MRI scan of pituitary fossa showing large pituitary tumour (arrowed).
DISCUSSION
This case highlights a number of learning points. First, diabetes mellitus can be the presenting feature of other, less common, conditions, and secondary causes of diabetes should always be considered. Second, it illustrates a case of a relatively under-recognised form of diabetes: ketosis-prone type 2 diabetes. This form of diabetes has been described for many years and has a number of pseudonyms (type 1a, atypical, type 1½, J-type or flatbush diabetes).2 The largest case series published of this type of diabetes has followed 233 patients over 10 years diagnosed with ketosis-prone type 2 diabetes (as defined as presenting with new onset diabetes without a precipitating cause, heavy ketonuria or ketoacidosis, and GAD antibody negative).1 Despite initial insulin treatment, all patients came off insulin but there was a 90% relapse rate of ketosis over 10 years. Half of the patients remained insulin dependent and 40% became non-diabetic. The aetiology of this condition is not clearly understood. It appears to be more common among people of African-Caribbean descent and among people treated with atypical antipsychotics.3 An association with low glucose-6 phosphate dehydrogenase activity has been noted.4 This may suggest a susceptibility to oxidative stress leading to beta cell dysfunction and, hence, acute insulin deficiency, which is reversed when the oxidative stress is removed.
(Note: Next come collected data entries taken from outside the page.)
(* ===== verification/Effects.v ===== *)
(** * Programs that talk to the cluster and the databases

    Every call of the operator that leaves the process is an effect [eff X],
    whose response [X] the environment chooses: Kubernetes API requests,
    PostgreSQL connections, queries and commands, events, metrics, the clock
    and the process environment. A Go function that makes such calls is a
    [prog]: a finite tree of effects. Go run-time panics are the leaf [Panic].

    [runs p t r]: some behaviour of the environment makes [p] perform the
    calls [t] and end in [r] ([None]: panic). No assumption is made about the
    responses, so a theorem about all runs holds whatever the cluster and the
    database do. [wp] is the corresponding predicate transformer, and [exec]
    runs a program against a handler; its trace is one of the runs. *)

From Stdlib Require Import ZArith Lia String.
From S2P Require Import Prelude GoStd Float GoJson Lang K8sLib Api State Utils Config.
Import Api Config.

(** ** Effects *)

(** What a query result is scanned into: bool, int64, string, *string *)
Inductive scan_ty := ScanBool | ScanInt64 | ScanString | ScanStringPtr.

Definition scan_val (s : scan_ty) : Type :=
  match s with
  | ScanBool => bool
  | ScanInt64 => Z
  | ScanString => string
  | ScanStringPtr => option string
  end.

(** The rows of a query: what Scan returns on each row that Next announces
    (an error or a value), what Err() reports once Next has returned false (an
    error when the result was cut short), and the error Scan returns when
    there is no row. *)
Record rows (T : Type) := Rows {
  rows_data : list (gerror + T);
  rows_err : option gerror;
  rows_no_row : gerror
}.
Arguments Rows {T}.
Arguments rows_data {T}.
Arguments rows_err {T}.
Arguments rows_no_row {T}.

(** Operations on the Prometheus vectors: WithLabelValues alone creates the
    child with the given labels. *)
Inductive gauge := hostCount | inconsistencyRatio | inconsistencyAbsolute | inconsistencyThreshold.
Inductive counter := validationFailedCount | refreshCount.

Inductive metric_op :=
| GaugeInit (g : gauge) (labels : list string)
| GaugeSet (g : gauge) (labels : list string) (v : float64)
| CounterInit (c : counter) (labels : list string)
| CounterInc (c : counter) (labels : list string).

Inductive eff : Type -> Type :=
(* Kubernetes API: client.Client *)
| KGetPipeline (namespace name : string) : eff (result CyndiPipeline)
| KListPipelines : eff (result (list CyndiPipeline))
| KGetConfigMap (namespace name : string) : eff (result (gmap string string))
| KGetSecret (namespace name : string) : eff (result Secret)
| KUpdatePipeline (p : CyndiPipeline) : eff (result CyndiPipeline)
| KUpdateStatus (p : CyndiPipeline) : eff (result CyndiPipeline)
| KGetConnector (name namespace : string) : eff (result gvalue)
| KListConnectors (namespace owner : string) : eff (result (list gvalue))
| KCreateConnector (obj : gvalue) : eff (option gerror)
| KUpdateConnector (obj : gvalue) : eff (option gerror)
| KDeleteConnector (name namespace : string) : eff (option gerror)
(* record.EventRecorder: Event(instance, type, reason, message) and
   Eventf(instance, type, reason, format, args...) *)
| Event (etype reason message : string) : eff unit
| Eventf (etype reason format : string) (args : list string) : eff unit
(* PostgreSQL: a connection is a handle *)
| PgConnect (connStr : string) : eff (result nat)
| PgClose (conn : nat) : eff (option gerror)
| PgQuery (conn : nat) (query : string) (s : scan_ty) : eff (result (rows (scan_val s)))
| PgExec (conn : nat) (query : string) : eff (option gerror)
(* process environment, clock, metrics *)
| Getenv (name : string) : eff string
| NowUnixNano : eff Z
| Metric (m : metric_op) : eff unit.

(** ** Programs *)

Inductive prog (A : Type) : Type :=
| Ret (a : A)
| Panic
| Call {X : Type} (e : eff X) (k : X -> prog A).
Arguments Ret {A} a.
Arguments Panic {A}.
Arguments Call {A X} e k.

Fixpoint pbind {A B} (p : prog A) (f : A -> prog B) : prog B :=
  match p with
  | Ret a => f a
  | Panic => Panic
  | Call e k => Call e (fun x => pbind (k x) f)
  end.

Definition call {X} (e : eff X) : prog X := Call e Ret.

Declare Scope prog_scope.
Delimit Scope prog_scope with prog.
Notation "x <- p ;; k" := (pbind p (fun x => k))
  (at level 100, p at next level, right associativity) : prog_scope.
Notation "' pat <- p ;; k" := (pbind p (fun y => match y with pat => k end))
  (at level 100, pat pattern, p at next level, right associativity) : prog_scope.
Notation "p ;; k" := (pbind p (fun _ => k))
  (at level 100, right associativity) : prog_scope.
(** if x, err := p; err != nil { return err } *)
Notation "'try' x <- p ;; k" :=
  (pbind p (fun y => match y with inl e => Ret (inl e) | inr x => k end))
  (at level 100, x name, p at next level, right associativity) : prog_scope.
Notation "'done_unless' p ;; k" :=
  (pbind p (fun y => match y with Some e => Ret (Some e) | None => k end))
  (at level 100, p at next level, right associativity) : prog_scope.
Open Scope prog_scope.

(** A dereference of a nil pointer panics. *)
Definition deref {A B} (o : option A) (k : A -> prog B) : prog B :=
  match o with Some a => k a | None => Panic end.

(** ** Runs *)

Record obs := Obs { obs_ty : Type; obs_eff : eff obs_ty; obs_res : obs_ty }.
Arguments Obs {obs_ty}.

Inductive runs {A} : prog A -> list obs -> option A -> Prop :=
| runs_ret a : runs (Ret a) [] (Some a)
| runs_panic : runs Panic [] None
| runs_call {X} (e : eff X) k x t r : runs (k x) t r -> runs (Call e k) (Obs e x :: t) r.

(** Follow a run whose trace is given. *)
Ltac run_tac :=
  simpl; repeat (first [apply runs_ret | apply runs_panic | apply runs_call]; simpl).

Fixpoint wp {A} (p : prog A) (Q : list obs -> option A -> Prop) : Prop :=
  match p with
  | Ret a => Q [] (Some a)
  | Panic => Q [] None
  | Call e k => forall x, wp (k x) (fun t r => Q (Obs e x :: t) r)
  end.

(** *** Rules *)

Lemma wp_mono {A} (p : prog A) (Q Q' : list obs -> option A -> Prop) :
  (forall t r, Q t r -> Q' t r) -> wp p Q -> wp p Q'.
Proof.
  revert Q Q'. induction p as [a| |X e k IH]; simpl; intros Q Q' H; [auto..|].
  intros W x. eapply IH; [|apply W]. auto.
Qed.

Lemma wp_sound {A} (p : prog A) (Q : list obs -> option A -> Prop) :
  wp p Q <-> forall t r, runs p t r -> Q t r.
Proof.
  split.
  - intros W t r R. revert Q W.
    induction R as [| |X e k x t r R IH]; simpl; intros Q W; auto.
    apply (IH (fun t r => Q (Obs e x :: t) r)). apply W.
  - revert Q. induction p as [a| |X e k IH]; simpl; intros Q H;
      [apply H; constructor..|].
    intros x. apply IH. intros t r R. apply H. by constructor.
Qed.

Lemma runs_wp {A} (p : prog A) t r (Q : list obs -> option A -> Prop) :
  runs p t r -> wp p Q -> Q t r.
Proof. rewrite wp_sound. auto. Qed.

(** The continuation's postcondition after a prefix [t] of the trace. *)
Definition after {A B} (f : A -> prog B) (Q : list obs -> option B -> Prop)
    (t : list obs) (r : option A) : Prop :=
  match r with
  | Some a => wp (f a) (fun t' r' => Q (t ++ t') r')
  | None => Q t None
  end.

Lemma wp_bind {A B} (p : prog A) (f : A -> prog B) (Q : list obs -> option B -> Prop) :
  wp (pbind p f) Q <-> wp p (after f Q).
Proof.
  revert Q. induction p as [a| |X e k IH]; simpl; intros Q; [done..|].
  split; intros W x; specialize (W x); [apply IH in W | apply IH]; revert W;
    apply wp_mono; intros t [b|]; done.
Qed.

Lemma wp_call {X} (e : eff X) (Q : list obs -> option X -> Prop) :
  wp (call e) Q <-> forall x, Q [Obs e x] (Some x).
Proof. done. Qed.

Lemma wp_and {A} (p : prog A) (Q Q' : list obs -> option A -> Prop) :
  wp p Q -> wp p Q' -> wp p (fun t r => Q t r /\ Q' t r).
Proof. rewrite !wp_sound. naive_solver. Qed.

(** Calls that change something outside the process. *)
Definition writes {X} (e : eff X) : bool :=
  match e with
  | KUpdatePipeline _ | KUpdateStatus _ | KCreateConnector _ | KUpdateConnector _
  | KDeleteConnector _ _ | PgExec _ _ => true
  | _ => false
  end.

Definition read_only (X : Type) (e : eff X) : Prop := writes e = false.

(** ** Effects a program may perform *)

Definition all_obs (P : forall X, eff X -> Prop) (t : list obs) : Prop :=
  Forall (fun o => P _ (obs_eff o)) t.

(** Every call of every run satisfies [P]. *)
Fixpoint only {A} (P : forall X, eff X -> Prop) (p : prog A) : Prop :=
  match p with
  | Ret _ | Panic => True
  | Call e k => P _ e /\ forall x, only P (k x)
  end.

Lemma only_bind {A B} P (p : prog A) (f : A -> prog B) :
  only P p -> (forall a, only P (f a)) -> only P (pbind p f).
Proof. induction p as [a| |X e k IH]; simpl; naive_solver. Qed.

Lemma only_mono {A} (P P' : forall X, eff X -> Prop) (p : prog A) :
  (forall X e, P X e -> P' X e) -> only P p -> only P' p.
Proof. intros H. induction p as [a| |X e k IH]; simpl; naive_solver. Qed.

Lemma only_wp {A} P (p : prog A) : only P p -> wp p (fun t _ => all_obs P t).
Proof.
  unfold all_obs. induction p as [a| |X e k IH]; simpl; [by constructor..|].
  intros [He Hk] x. eapply wp_mono; [|apply IH, Hk]. by constructor.
Qed.

(** Predicates that allow every call that changes nothing. *)
Definition allows_reads (P : forall X, eff X -> Prop) : Prop :=
  forall X (e : eff X), writes e = false -> P X e.

(** ** Execution against a handler *)

Definition handler (W : Type) := forall X, eff X -> W -> X * W.

Fixpoint exec {W A} (h : handler W) (p : prog A) (w : W) : option A * W * list obs :=
  match p with
  | Ret a => (Some a, w, [])
  | Panic => (None, w, [])
  | Call e k =>
      let '(x, w') := h _ e w in
      let '(r, w'', t) := exec h (k x) w' in
      (r, w'', Obs e x :: t)
  end.

Lemma exec_runs {W A} (h : handler W) (p : prog A) (w : W) :
  let '(r, _, t) := exec h p w in runs p t r.
Proof.
  revert w. induction p as [a| |X e k IH]; intros w; simpl; [constructor..|].
  destruct (h X e w) as [x w']. specialize (IH x w').
  destruct (exec h (k x) w') as [[r w''] t]. by constructor.
Qed.

Definition result_of {W A} (h : handler W) (p : prog A) (w : W) : option A := (exec h p w).1.1.
Definition trace_of {W A} (h : handler W) (p : prog A) (w : W) : list obs := (exec h p w).2.

Lemma runs_exec {W A} (h : handler W) (p : prog A) (w : W) (r : option A) :
  result_of h p w = r -> runs p (trace_of h p w) r.
Proof.
  intros <-. pose proof (exec_runs h p w) as R. unfold result_of, trace_of.
  by destruct (exec h p w) as [[r w'] t].
Qed.

(** *** An environment without a state: fixed replies *)

Record replies := {
  rp_pipeline : result CyndiPipeline;
  rp_pipelines : result (list CyndiPipeline);
  rp_configmap : string -> result (gmap string string);
  rp_secret : string -> result Secret;
  rp_update : CyndiPipeline -> result CyndiPipeline;
  rp_status : CyndiPipeline -> result CyndiPipeline;
  rp_connector : string -> result gvalue;
  rp_connectors : result (list gvalue);
  rp_create : gvalue -> option gerror;
  rp_update_connector : gvalue -> option gerror;
  rp_delete : string -> option gerror;
  rp_connect : string -> result nat;
  rp_query : forall s : scan_ty, string -> result (rows (scan_val s));
  rp_exec : string -> option gerror;
  rp_env : string;
  rp_now : Z
}.

Definition reply (R : replies) : handler unit := fun X e w =>
  (match e in eff X return X with
   | KGetPipeline _ _ => rp_pipeline R
   | KListPipelines => rp_pipelines R
   | KGetConfigMap ns _ => rp_configmap R ns
   | KGetSecret _ name => rp_secret R name
   | KUpdatePipeline p => rp_update R p
   | KUpdateStatus p => rp_status R p
   | KGetConnector name _ => rp_connector R name
   | KListConnectors _ _ => rp_connectors R
   | KCreateConnector obj => rp_create R obj
   | KUpdateConnector obj => rp_update_connector R obj
   | KDeleteConnector name _ => rp_delete R name
   | Event _ _ _ | Eventf _ _ _ _ => tt
   | PgConnect s => rp_connect R s
   | PgClose _ => None
   | PgQuery _ q s => rp_query R s q
   | PgExec _ q => rp_exec R q
   | Getenv _ => rp_env R
   | NowUnixNano => rp_now R
   | Metric _ => tt
   end, w).
Definition hostCountQuery (table : string) (insightsOnly : bool) (additionalFilters : filters)
  : string :=
  if hasJoinClause additionalFilters then
    "SELECT count(*) FROM " +s+ table +s+ " h " +s+ getJoinClause additionalFilters +s+ " " +s+
    getWhereClause insightsOnly additionalFilters
  else
    "SELECT count(*) FROM " +s+ table +s+ " " +s+ getWhereClause insightsOnly additionalFilters.

Fixpoint count_loop (data : list (gerror + Z)) (response : Z) : result Z :=
  match data with
  | [] => inr response
  | inl err :: _ => inl err
  | inr count :: rest => count_loop rest count
  end.

Definition CountHosts (db : BaseDatabase) (table : string) (insightsOnly : bool)
    (additionalFilters : filters) : prog (result Z) :=
  try rs <- RunQuery db (hostCountQuery table insightsOnly additionalFilters) ScanInt64 ;;
  Ret (count_loop (rows_data rs) 0).

Definition hostIdQuery (table : string) (insightsOnly : bool) (additionalFilters : filters)
  : string :=
  if hasJoinClause additionalFilters then
    "SELECT h.id FROM " +s+ table +s+ " h " +s+ getJoinClause additionalFilters +s+ " " +s+
    getWhereClause insightsOnly additionalFilters +s+ " ORDER BY h.id"
  else
    "SELECT id FROM " +s+ table +s+ " " +s+ getWhereClause insightsOnly additionalFilters +s+
    " ORDER BY id".

(** for rows.Next() { rows.Scan(&x); xs = append(xs, x) } *)
Fixpoint scan_loop (data : list (gerror + string)) (acc : list string) : result (list string) :=
  match data with
  | [] => inr acc
  | inl err :: _ => inl err
  | inr x :: rest => scan_loop rest (acc ++ [x])
  end.

Definition GetHostIds (db : BaseDatabase) (table : string) (insightsOnly : bool)
    (additionalFilters : filters) : prog (result (list string)) :=
  try rs <- RunQuery db (hostIdQuery table insightsOnly additionalFilters) ScanString ;;
  Ret (scan_loop (rows_data rs) []).

(** ** app_database.go *)

Definition cullingStaleWarningOffset : string := "7".
Definition cullingCulledOffset : string := "14".

Definition viewTemplate (tableName : string) : string :=
  "CREATE OR REPLACE VIEW inventory.hosts AS SELECT
	id,
	account,
	display_name,
	created,
	updated,
	stale_timestamp,
	stale_timestamp + INTERVAL '1' DAY * '"
  +s+ cullingStaleWarningOffset +s+ "' AS stale_warning_timestamp,
	stale_timestamp + INTERVAL '1' DAY * '"
  +s+ cullingCulledOffset +s+ "' AS culled_timestamp,
	tags,
	system_profile,
	insights_id,
	reporter,
	per_reporter_staleness,
	org_id,
	groups,
	last_check_in
FROM inventory." +s+ tableName.

Definition initialPassword : string := "havefun".

Definition NewAppDatabase (config : DBParams) : BaseDatabase := NewBaseDatabase config.

Definition with_Password (db : BaseDatabase) (pw : string) : BaseDatabase :=
  {| Config := {| DBName := DBName (Config db); Host := Host (Config db);
                  Port := Port (Config db); User := User (Config db); Password := pw;
                  SSLMode := SSLMode (Config db); SSLRootCert := SSLRootCert (Config db) |};
     connection := connection db |}.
Acromegaly can commonly present with hyperglycaemia and an association with type 2 diabetes is well recognised.5 However, presentation with ketoacidosis is uncommon and we have found 12 previous cases reported in the literature.5 The previous reports involve patients aged from 16–78 years, most of whom were Caucasian, followed up for 1–10 years. Insulin was been used as initial treatment in all, but around 60% were able to stop insulin once the acromegaly was treated. Our patient had severe acromegaly. Growth hormone induces hyperglycaemia by a variety of mechanisms, including increase in hepatic gluconeogenesis and reduced peripheral use of glucose. We postulate that the ketoacidosis seen in some cases of acromegaly may be induced by increased lipolysis, leading to increased ketone production via the Randal cycle, probably due to a direct effect of very high growth hormone levels inhibiting normal fatty acid metabolism. In addition, high levels of glucose may contribute to beta cell failure (glucotoxicity), which improves with improved glycaemic control. This is also the proposed mechanism by which ketosis occurs in ketosis-prone type 2 diabetes.
LEARNING POINTS
Diabetic ketoacidosis is a rare presenting feature of acromegaly.
Ketosis-prone type 2 diabetes is an under-recognised form of diabetes characterised by acute ketosis followed frequently by insulin independence.
Secondary causes of diabetes should always be considered.
Footnotes
Competing interests: none.
Patient consent: Patient/guardian consent was obtained for publication.